After locating the line that contains "by (by apply methods_ranked_elem)." in the records below, write out exactly that line and each line after it through the one that contains "- intros f a", and nothing else.

## [Record extracts]
★ ★ ★
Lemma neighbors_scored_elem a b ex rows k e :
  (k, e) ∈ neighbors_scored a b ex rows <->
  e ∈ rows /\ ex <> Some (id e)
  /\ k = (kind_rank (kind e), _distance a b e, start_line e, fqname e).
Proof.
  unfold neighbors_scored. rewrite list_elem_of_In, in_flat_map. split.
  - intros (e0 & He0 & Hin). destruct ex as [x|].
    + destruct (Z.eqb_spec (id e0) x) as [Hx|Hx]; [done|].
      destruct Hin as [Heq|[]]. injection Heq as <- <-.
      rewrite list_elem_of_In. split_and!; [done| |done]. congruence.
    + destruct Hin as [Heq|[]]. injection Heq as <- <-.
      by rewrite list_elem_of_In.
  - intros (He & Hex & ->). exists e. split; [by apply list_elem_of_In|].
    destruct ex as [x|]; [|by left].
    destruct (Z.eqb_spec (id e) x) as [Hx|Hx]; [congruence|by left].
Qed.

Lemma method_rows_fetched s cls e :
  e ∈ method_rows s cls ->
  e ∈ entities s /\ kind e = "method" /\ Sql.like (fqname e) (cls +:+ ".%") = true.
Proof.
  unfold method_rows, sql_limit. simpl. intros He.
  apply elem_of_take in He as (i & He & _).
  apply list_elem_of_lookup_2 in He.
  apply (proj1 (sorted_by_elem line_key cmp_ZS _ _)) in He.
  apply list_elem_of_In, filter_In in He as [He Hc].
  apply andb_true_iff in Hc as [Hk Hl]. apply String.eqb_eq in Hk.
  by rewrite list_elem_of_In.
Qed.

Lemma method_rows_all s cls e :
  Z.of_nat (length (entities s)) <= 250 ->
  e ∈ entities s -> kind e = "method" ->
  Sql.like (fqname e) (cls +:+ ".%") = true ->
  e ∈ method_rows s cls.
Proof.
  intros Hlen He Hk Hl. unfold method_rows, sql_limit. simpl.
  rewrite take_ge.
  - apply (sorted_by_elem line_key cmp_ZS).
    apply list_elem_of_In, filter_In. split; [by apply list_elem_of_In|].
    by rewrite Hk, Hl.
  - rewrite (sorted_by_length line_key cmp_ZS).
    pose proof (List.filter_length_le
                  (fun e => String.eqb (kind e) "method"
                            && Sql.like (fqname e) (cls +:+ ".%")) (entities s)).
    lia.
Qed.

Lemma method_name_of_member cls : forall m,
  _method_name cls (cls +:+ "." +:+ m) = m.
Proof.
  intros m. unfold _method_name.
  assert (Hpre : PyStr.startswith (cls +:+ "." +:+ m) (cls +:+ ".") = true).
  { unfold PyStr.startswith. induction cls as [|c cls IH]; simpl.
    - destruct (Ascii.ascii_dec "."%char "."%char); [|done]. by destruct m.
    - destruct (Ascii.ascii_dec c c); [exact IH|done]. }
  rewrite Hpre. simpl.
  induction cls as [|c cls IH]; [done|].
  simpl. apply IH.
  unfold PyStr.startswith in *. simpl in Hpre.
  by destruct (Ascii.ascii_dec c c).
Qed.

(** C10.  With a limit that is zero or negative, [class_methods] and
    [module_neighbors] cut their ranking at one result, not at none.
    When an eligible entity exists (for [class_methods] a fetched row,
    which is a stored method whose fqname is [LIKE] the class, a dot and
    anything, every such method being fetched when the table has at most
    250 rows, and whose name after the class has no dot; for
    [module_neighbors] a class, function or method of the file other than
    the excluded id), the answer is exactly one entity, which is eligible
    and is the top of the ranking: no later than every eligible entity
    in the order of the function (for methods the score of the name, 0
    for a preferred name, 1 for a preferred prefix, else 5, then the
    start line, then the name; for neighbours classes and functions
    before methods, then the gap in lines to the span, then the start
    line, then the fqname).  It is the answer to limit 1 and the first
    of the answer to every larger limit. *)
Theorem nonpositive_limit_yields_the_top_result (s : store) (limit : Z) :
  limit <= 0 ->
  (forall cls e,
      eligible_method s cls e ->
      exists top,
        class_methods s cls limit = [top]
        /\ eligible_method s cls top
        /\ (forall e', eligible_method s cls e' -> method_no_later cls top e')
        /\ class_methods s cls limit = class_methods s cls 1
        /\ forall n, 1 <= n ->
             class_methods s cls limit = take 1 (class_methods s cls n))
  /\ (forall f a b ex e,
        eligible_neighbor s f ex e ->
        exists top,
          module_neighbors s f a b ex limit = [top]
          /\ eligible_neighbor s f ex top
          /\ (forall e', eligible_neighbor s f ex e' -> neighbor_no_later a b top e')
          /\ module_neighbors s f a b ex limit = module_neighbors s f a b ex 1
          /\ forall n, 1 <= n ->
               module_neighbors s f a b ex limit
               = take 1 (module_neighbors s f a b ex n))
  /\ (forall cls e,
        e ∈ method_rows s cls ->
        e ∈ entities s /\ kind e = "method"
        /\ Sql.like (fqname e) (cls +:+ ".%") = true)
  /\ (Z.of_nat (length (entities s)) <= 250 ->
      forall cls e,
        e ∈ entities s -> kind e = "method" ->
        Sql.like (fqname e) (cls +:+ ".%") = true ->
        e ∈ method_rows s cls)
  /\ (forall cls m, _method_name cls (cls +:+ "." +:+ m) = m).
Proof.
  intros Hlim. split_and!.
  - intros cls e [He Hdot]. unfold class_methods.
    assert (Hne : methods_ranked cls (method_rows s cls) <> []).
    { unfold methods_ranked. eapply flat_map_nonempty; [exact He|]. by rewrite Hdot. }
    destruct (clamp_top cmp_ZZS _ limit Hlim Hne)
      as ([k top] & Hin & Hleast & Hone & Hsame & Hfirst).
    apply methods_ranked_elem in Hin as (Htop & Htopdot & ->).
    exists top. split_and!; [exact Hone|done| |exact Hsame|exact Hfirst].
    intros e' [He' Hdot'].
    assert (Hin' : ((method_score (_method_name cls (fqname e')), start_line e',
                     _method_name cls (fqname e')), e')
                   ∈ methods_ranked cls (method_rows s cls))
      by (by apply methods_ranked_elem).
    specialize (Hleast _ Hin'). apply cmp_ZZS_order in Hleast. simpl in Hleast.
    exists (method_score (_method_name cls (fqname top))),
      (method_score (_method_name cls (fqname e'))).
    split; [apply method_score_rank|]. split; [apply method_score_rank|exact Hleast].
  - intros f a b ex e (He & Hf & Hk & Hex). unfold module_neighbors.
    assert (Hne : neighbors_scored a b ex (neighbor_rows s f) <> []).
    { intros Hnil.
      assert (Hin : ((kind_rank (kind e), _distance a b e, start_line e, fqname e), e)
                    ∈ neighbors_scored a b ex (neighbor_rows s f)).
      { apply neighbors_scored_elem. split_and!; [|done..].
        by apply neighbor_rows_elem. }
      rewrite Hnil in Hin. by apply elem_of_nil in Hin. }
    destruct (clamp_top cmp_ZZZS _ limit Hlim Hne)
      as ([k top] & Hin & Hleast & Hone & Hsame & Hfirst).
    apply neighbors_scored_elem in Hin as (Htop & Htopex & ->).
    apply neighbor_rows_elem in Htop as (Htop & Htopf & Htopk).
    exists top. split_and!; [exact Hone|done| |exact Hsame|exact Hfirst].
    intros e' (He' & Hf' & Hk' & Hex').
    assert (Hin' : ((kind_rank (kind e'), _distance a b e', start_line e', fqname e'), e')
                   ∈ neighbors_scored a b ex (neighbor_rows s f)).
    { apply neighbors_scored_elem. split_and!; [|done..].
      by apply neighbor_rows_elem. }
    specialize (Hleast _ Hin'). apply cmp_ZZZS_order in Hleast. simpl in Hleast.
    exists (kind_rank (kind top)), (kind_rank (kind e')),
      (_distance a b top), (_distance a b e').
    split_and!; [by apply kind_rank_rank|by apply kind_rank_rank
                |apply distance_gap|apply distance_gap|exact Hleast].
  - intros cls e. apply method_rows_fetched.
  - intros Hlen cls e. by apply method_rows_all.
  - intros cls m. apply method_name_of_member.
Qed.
★ ★ ★
## [Completed exercise]
      by (by apply methods_ranked_elem).
    specialize (Hleast _ Hin'). apply cmp_ZZS_order in Hleast. simpl in Hleast.
    exists (method_score (_method_name cls (fqname top))),
      (method_score (_method_name cls (fqname e'))).
    split; [apply method_score_rank|]. split; [apply method_score_rank|exact Hleast].
  - intros f a b ex e (He & Hf & Hk & Hex). unfold module_neighbors.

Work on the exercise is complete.